Kategorie: Mediator/in in Hamburg
Montag, 13. August 2007
Richter als Mediatoren
Bleibt es bei der Ablehnung, muss das nicht unbedingt in einen zähen Gerichtsprozess münden. Da die oft ein bis zwei Jahre dauern – in Berlin waren es 2006 im Durchschnitt 23,7 Monate – setzt sich zunehmend ein anderes Verfahren durch: die Mediation. „Derzeit bilden wir dafür wieder Richter aus“, sagt Joachim Buchheister, Sprecher des Oberverwaltungsgerichts Berlin-Brandenburg. Seine Kollegen am Gericht beschäftigen sich dabei mehr mit Psychologie als mit Recht: „Es geht in solchen Kursen vor allem um Methoden der Konfliktlösung und Gesprächsführung.“
Gütliche Einigung. Bei der Mediation haben die Richter keine Entscheidungsgewalt.

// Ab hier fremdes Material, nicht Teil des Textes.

(** Every run of [execute], path by path. *)
Ltac execute_paths :=
  unfold events_of, result_of; rewrite execute_closed;
  destruct (uriOrDocument _ _) as [u|] eqn:Huri; cbv zeta;
  [ destruct (needsBlame ext _) eqn:Hneeds;
    [ destruct (_ <? 0) eqn:Hline;
      [ | destruct (blameAnswer host _ _) as [[blame|]|] eqn:Hblame;
          [ destruct (isUncommitted ext _) eqn:Hunc | | ] ]
    | try match goal with
          | |- context [match ?c with Some _ => _ | None => _ end] =>
              destruct c as [given|] eqn:Hgiven
          end ]
  | ];
  rewrite ?openDiff_run; cbv zeta;
  try (destruct (currentFileAnswer host _) as [v0|] eqn:Hv0;
       [ destruct (commitFileAnswer ext host _) as [v1|] eqn:Hv1;
         [ destruct (executeCommand host (Diff _ _ _)) as [r1|] eqn:Hdiff;
           [ destruct (executeCommand host (RevealLine _ _)) as [r2|] eqn:Hreveal
           | ]
         | ]
       | ]);
  cbn [fst snd app].

Lemma dispatched_app a b :
  dispatched (a ++ b) = dispatched a ++ dispatched b.
Proof. induction a as [|[] a IH]; cbn; rewrite ?IH; reflexivity. Qed.

(** X14.  Whatever the host answers, one invocation dispatches nothing, or
    [DiffWithWorking] alone, or [Diff] alone, or [Diff] followed by
    [RevealLine] centred: never a diff with the working tree together with
    a diff of revisions, and never a line revealed without a diff. *)
Theorem dispatch_shapes (editor : TextEditor) uri commit line :
  Dispatches (dispatched (events_of (execute ext host editor uri commit line))).
Proof.
  execute_paths; cbn [dispatched blameQuery currentFileQuery commitFileQuery app];
    constructor.
Qed.

Ltac split_in H :=
  cbn [In app] in H;
  repeat match goal with
         | H' : _ \/ _ |- _ => destruct H' as [H'|H']
         | H' : False |- _ => contradiction
         end.

(** X15.  The command does nothing at all, and returns [undefined], in
    exactly two cases: there is neither a uri nor a document, or the blame
    is needed and the line lies above the start of the blamed range. *)
Theorem silent_exactly_when (editor : TextEditor) uri commit line :
  (events_of (execute ext host editor uri commit line) = [] <->
   (uriOrDocument editor uri = None \/
    exists u,
      uriOrDocument editor uri = Some u /\
      needsBlame ext commit = true /\
      lineOrActive editor line - offset (GitUri_fromUri ext u) < 0)) /\
  (events_of (execute ext host editor uri commit line) = [] ->
   result_of (execute ext host editor uri commit line) = Ok Undefined).
Proof.
  execute_paths; cbn [blameQuery currentFileQuery commitFileQuery];
    (split; [split|]); try discriminate; try reflexivity; auto;
    try (intros _; right; exists u; repeat split;
         apply Z.ltb_lt; assumption);
    try (intros [Hnone | (u' & [= <-] & Hn & Hlt)]; try discriminate;
         try congruence;
         apply Z.ltb_lt in Hlt; congruence).
  all: try (cbn [needsBlame] in Hneeds; discriminate).
Qed.

(** X16.  A line number of zero counts as no line: the command then runs
    exactly as when no line is given.  So for a supplied commit whose diff
    opens, the line revealed is the active line of the editor, not line
    zero. *)
Theorem line_zero_is_no_line (editor : TextEditor) uri commit :
  (forall w,
     execute ext host editor uri commit (Some 0) w
     = execute ext host editor uri commit None w) /\
  (forall u c v0 v1 r,
     uriOrDocument editor uri = Some u ->
     commit = Some c ->
     GitProvider_isUncommitted ext (sha c) = false ->
     let gitUri := GitUri_fromUri ext u in
     currentFileAnswer host gitUri = Ok v0 ->
     commitFileAnswer ext host c = Ok v1 ->
     executeCommand host
       (Diff (Uri_file v1) (Uri_file v0) (diffTitle ext gitUri c)) = Ok r ->
     dispatched (events_of (execute ext host editor uri commit (Some 0)))
     = [Diff (Uri_file v1) (Uri_file v0) (diffTitle ext gitUri c);
        RevealLine (active_line editor) "center"]).
Proof.
  split; [reflexivity|].
  intros u c v0 v1 r Hu -> Hc gitUri H0 H1 Hd.
  unfold events_of. rewrite execute_closed, Hu. cbv zeta.
  cbn [needsBlame]. rewrite Hc. fold gitUri.
  rewrite openDiff_run. cbv zeta. rewrite H0, H1, Hd.
  cbn [lineOrActive Z.eqb].
  destruct (executeCommand host (RevealLine (active_line editor) "center"));
    cbn [fst snd app currentFileQuery commitFileQuery dispatched]; reflexivity.
Qed.

(** X17.  When the blame query is rejected, the command logs the query
    with the blame line, shows the error message and dispatches nothing;
    its result is that of the error message. *)
Theorem rejected_blame_is_reported (editor : TextEditor) uri commit line u :
  uriOrDocument editor uri = Some u ->
  needsBlame ext commit = true ->
  let gitUri := GitUri_fromUri ext u in
  let l := lineOrActive editor line in
  0 <= l - offset gitUri ->
  blameAnswer host gitUri l = Throw ->
  result_of (execute ext host editor uri commit line)
  = showErrorMessage host unableToOpenDiff_error /\
  events_of (execute ext host editor uri commit line)
  = [blameQuery gitUri l;
     LoggerError logger_prefix
       (cat ["getBlameForLine("; number_toString ext (l - offset gitUri); ")"]);
     ShowErrorMessage unableToOpenDiff_error] /\
  dispatched (events_of (execute ext host editor uri commit line)) = [].
Proof.
  intros Hu Hn gitUri l Hl Hb.
  unfold events_of, result_of. rewrite execute_closed, Hu. cbv zeta.
  fold gitUri l. rewrite Hn.
  destruct (Z.ltb_spec (l - offset gitUri) 0); [lia|].
  rewrite Hb. repeat split.
Qed.
Lemma scratch_ticket_created (ticket_id now : string) (st : State)
  (ticket : Ticket.t) :
  Dict.get ticket_id (tickets_db st) = Some ticket ->
  Ticket.scratched ticket = false ->
  scratch_ticket ticket_id now st
  = (inr (ScratchResponse.mk ticket_id (Ticket.prize ticket)
            "Bilhete raspado com sucesso!"),
     mkState (transactions st)
       (Dict.set ticket_id
          (Ticket.mk (Ticket.id ticket) (Ticket.payment_id ticket)
             (Ticket.price ticket) (Ticket.prize ticket)
             (Ticket.created_at ticket) true (Some now))
          (tickets_db st))
       (payments_db st)).
Proof. intros H Hs. unfold scratch_ticket. rewrite H, Hs. reflexivity. Qed.

(** A call of [scratch_ticket] leaves every scratched ticket as it is. *)
Lemma scratch_ticket_keeps_scratched (ticket_id id' now : string) (st : State)
  (ticket : Ticket.t) :
  Dict.get ticket_id (tickets_db st) = Some ticket ->
  Ticket.scratched ticket = true ->
  Dict.get ticket_id (tickets_db (snd (scratch_ticket id' now st)))
  = Some ticket.
Proof.
  intros H Hs. unfold scratch_ticket.
  destruct (Dict.get id' (tickets_db st)) as [other | ] eqn:Hother;
    [ | exact H].
  destruct (Ticket.scratched other) eqn:Ho; [exact H | ].
  cbn [snd tickets_db].
  rewrite DictFacts.get_set_other; [exact H | ].
  intros ->. rewrite H in Hother. inversion Hother; subst. congruence.
Qed.
(** [action]. *)
Definition action (shop : string) (request : Request) : M Response :=
  try_catch
    (match request with
     | AddOption optionSetRaw =>
         try_catch
           (match optionSetRaw with
            | None =>
                throw (mkError PlainError "No optionSet data provided")
            | Some optionSet =>
                match js_optionName optionSet, js_values optionSet,
                      js_optionType optionSet with
                | Some optionName, Some values, Some optionType =>
                    if Js.truthy optionName && Js.truthy optionType
                    then
                      savedOption <-
                        createOptions shop
                          (mkOptionData optionName (Some optionType) None
                             None (Some (form_values values))) ;;
                      ret (OptionSaved savedOption)
                    else
                      throw (mkError PlainError
                               "Missing required fields: optionName, values, or optionType")
                | _, _, _ =>
                    throw (mkError PlainError
                             "Missing required fields: optionName, values, or optionType")
                end
            end)
           respond_failure
     | EditOption optionId optionSet =>
         try_catch
           (updatedOption <-
              updateOptions optionId
                (mkOptionData (SubmitData.optionName optionSet)
                   (Some (SubmitData.optionType optionSet)) None None
                   (Some (form_values (SubmitData.values optionSet)))) ;;
            ret (OptionSaved updatedOption))
           respond_failure
     | DeleteOptions optionIds =>
         try_catch
           (result <- deleteOptions optionIds (Some shop) ;;
            ret (OptionsDeleted (count result) (deletedOptions result)))
           respond_failure
     | OtherAction => ret NoResponse
     end)
    (fun _ => ret (Failed "An unexpected error occurred")).


(** [handleProductSelection]. *)
Definition handleProductSelection (productId : Id) (prev : list Id)
  : list Id :=
  if existsb (Id_eqb productId) prev
  then filter (fun id => negb (Id_eqb id productId)) prev
  else prev ++ [productId].

End Route.

(* ================================================================== *)
(** * Properties *)
(* ================================================================== *)

(** ** Basic facts about identifiers and the JavaScript idioms *)

Lemma Id_eqb_eq (a b : Id) : Id_eqb a b = true <-> a = b.
Proof.
  destruct a as [s|n], b as [t|m]; simpl;
    rewrite ?String.eqb_eq, ?Z.eqb_eq;
    split; intro H; try discriminate; congruence.
Qed.

Lemma Id_eqb_refl (a : Id) : Id_eqb a a = true.
Proof. now apply Id_eqb_eq. Qed.

Lemma Id_eqb_neq (a b : Id) : Id_eqb a b = false <-> a <> b.
Proof.
  rewrite <- Id_eqb_eq. destruct (Id_eqb a b); split; congruence.
Qed.

Lemma or_else_position (p : option Z) :
  Js.or_else p 0 = Js.default_to p 0.
Proof.
  destruct p as [z|]; simpl; trivial.
  unfold Js.truthy, Js.Truthy_Z.
  destruct (Z.eqb_spec z 0); simpl; congruence.
Qed.

Lemma or_else_true (b : option bool) : Js.or_else b true = true.
Proof. destruct b as [[|]|]; reflexivity. Qed.

(* ------------------------------------------------------------------ *)
(** ** optionUtils.js: [updateOptionObject] *)
(* ------------------------------------------------------------------ *)

Section UpdateOptionObject.

Variable originalOption : UiOption.t.
Variables optionName optionType : string.

Let original_values := UiOption.values originalOption.

(** The lookup [originalOption.values.find((ev) => ev.name === v)]. *)
Definition existing (v : string) : option UiValue.t :=
  find (fun ev => String.eqb (UiValue.name ev) v) original_values.

Lemma existing_some (v : string) (ev : UiValue.t) :
  existing v = Some ev -> In ev original_values /\ UiValue.name ev = v.
Proof.
  intro H. apply find_some in H. now rewrite String.eqb_eq in H.
Qed.

Lemma existing_none (v : string) :
  existing v = None <->
  (forall ev, In ev original_values -> UiValue.name ev <> v).
Proof.
  split.
  - intros H ev Hin Heq.
    apply (find_none _ _ H) in Hin. rewrite <- Heq in Hin.
    now rewrite String.eqb_refl in Hin.
  - intro H. unfold existing.
    induction original_values as [|x xs IH]; simpl; trivial.
    destruct (String.eqb_spec (UiValue.name x) v) as [E|E].
    + exfalso. apply (H x); simpl; auto.
    + apply IH. intros ev Hin. apply H. now right.
Qed.

(** With value names unique inside the original option, the value found
    is the only one of that name. *)
Lemma existing_unique (ev : UiValue.t) :
  NoDup (map UiValue.name original_values) ->
  In ev original_values ->
  existing (UiValue.name ev) = Some ev.
Proof.
  unfold existing. induction original_values as [|x xs IH]; simpl.
  - intros _ [].
  - intros Hnd Hin. inversion Hnd as [|? ? Hx Hxs]; subst.
    destruct (String.eqb_spec (UiValue.name x) (UiValue.name ev)) as [E|E].
    + destruct Hin as [->|Hin]; trivial.
      exfalso. apply Hx. rewrite E. now apply in_map.
    + destruct Hin as [->|Hin]; [congruence|]. now apply IH.
Qed.

Lemma updateOptionObject_value_in (values : list string) (v : UiValue.t) :
  In v (UiOption.values
          (OptionUtils.updateOptionObject originalOption optionName values
                                          optionType)) ->
  In (UiValue.name v) values /\
  UiValue.checked v =
    match existing (UiValue.name v) with
    | Some ev => UiValue.checked ev
    | None => true
    end.
Proof.
  simpl. rewrite in_map_iff. intros [n [<- Hn]]. simpl. now split.
Qed.

End UpdateOptionObject.

(** C5.  [updateOptionObject] (the spec's [fromUiEdit]) returns one value
    per new name, in the order given, so a name that is not in the new list
    is not in the result; a value whose name is found in the original
    option has the checked state of the value found (the only one of that
    name when names are unique in the original option); a value whose name
    no original value has is checked. *)
Theorem updateOptionObject_keeps_checked
    (originalOption : UiOption.t) (optionName : string)
    (values : list string) (optionType : string) :
  map UiValue.name
      (UiOption.values
         (OptionUtils.updateOptionObject originalOption optionName values
                                         optionType)) = values
  /\ (forall v,
        In v (UiOption.values
                (OptionUtils.updateOptionObject originalOption optionName
                                                values optionType)) ->
        (forall ev,
            existing originalOption (UiValue.name v) = Some ev ->
            UiValue.checked v = UiValue.checked ev)
        /\ (NoDup (map UiValue.name (UiOption.values originalOption)) ->
            forall ev,
              In ev (UiOption.values originalOption) ->
              UiValue.name ev = UiValue.name v ->
              UiValue.checked v = UiValue.checked ev)
        /\ ((forall ev,
                In ev (UiOption.values originalOption) ->
                UiValue.name ev <> UiValue.name v) ->
            UiValue.checked v = true))
  /\ (forall n,
        ~ In n values ->
        ~ In n (map UiValue.name
                    (UiOption.values
                       (OptionUtils.updateOptionObject originalOption
                          optionName values optionType)))).
Proof.
  assert (Hnames :
    map UiValue.name
        (UiOption.values
           (OptionUtils.updateOptionObject originalOption optionName values
                                           optionType)) = values).
  { simpl. rewrite map_map. simpl. apply map_id. }
  split; [exact Hnames|]. split.
  - intros v Hv.
    apply updateOptionObject_value_in in Hv. destruct Hv as [_ Hc].
    repeat split.
    + intros ev Hev. now rewrite Hev in Hc.
    + intros Hnd ev Hin Hname.
      pose proof (existing_unique originalOption ev Hnd Hin) as Hex.
      rewrite Hname in Hex. now rewrite Hex in Hc.
    + intro Hnone. apply existing_none in Hnone. now rewrite Hnone in Hc.
  - intros n Hn. now rewrite Hnames.
Qed.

Sie versuchen, zwischen den Parteien zu vermitteln. Stolze 75 Prozent der Verfahren enden nach Auskunft des Oberverwaltungsgerichts mit einer Einigung. Auch Anwältin Angela Rapp hält viel von Gerichtsmediation. Diese setze sich immer mehr durch, sei oft erfolgreich – und schnell. Der Mediator vereinbart einen Gesprächstermin mit den Parteien und eventuell deren Anwälten. Da er die Akten vorher nicht rechtlich bewerten muss, sondern vor allem auf eine für beide Seiten akzeptable Lösung hinarbeiten soll, geht das meist zügig. Die Gespräche dauern selten mehr als zwei Stunden.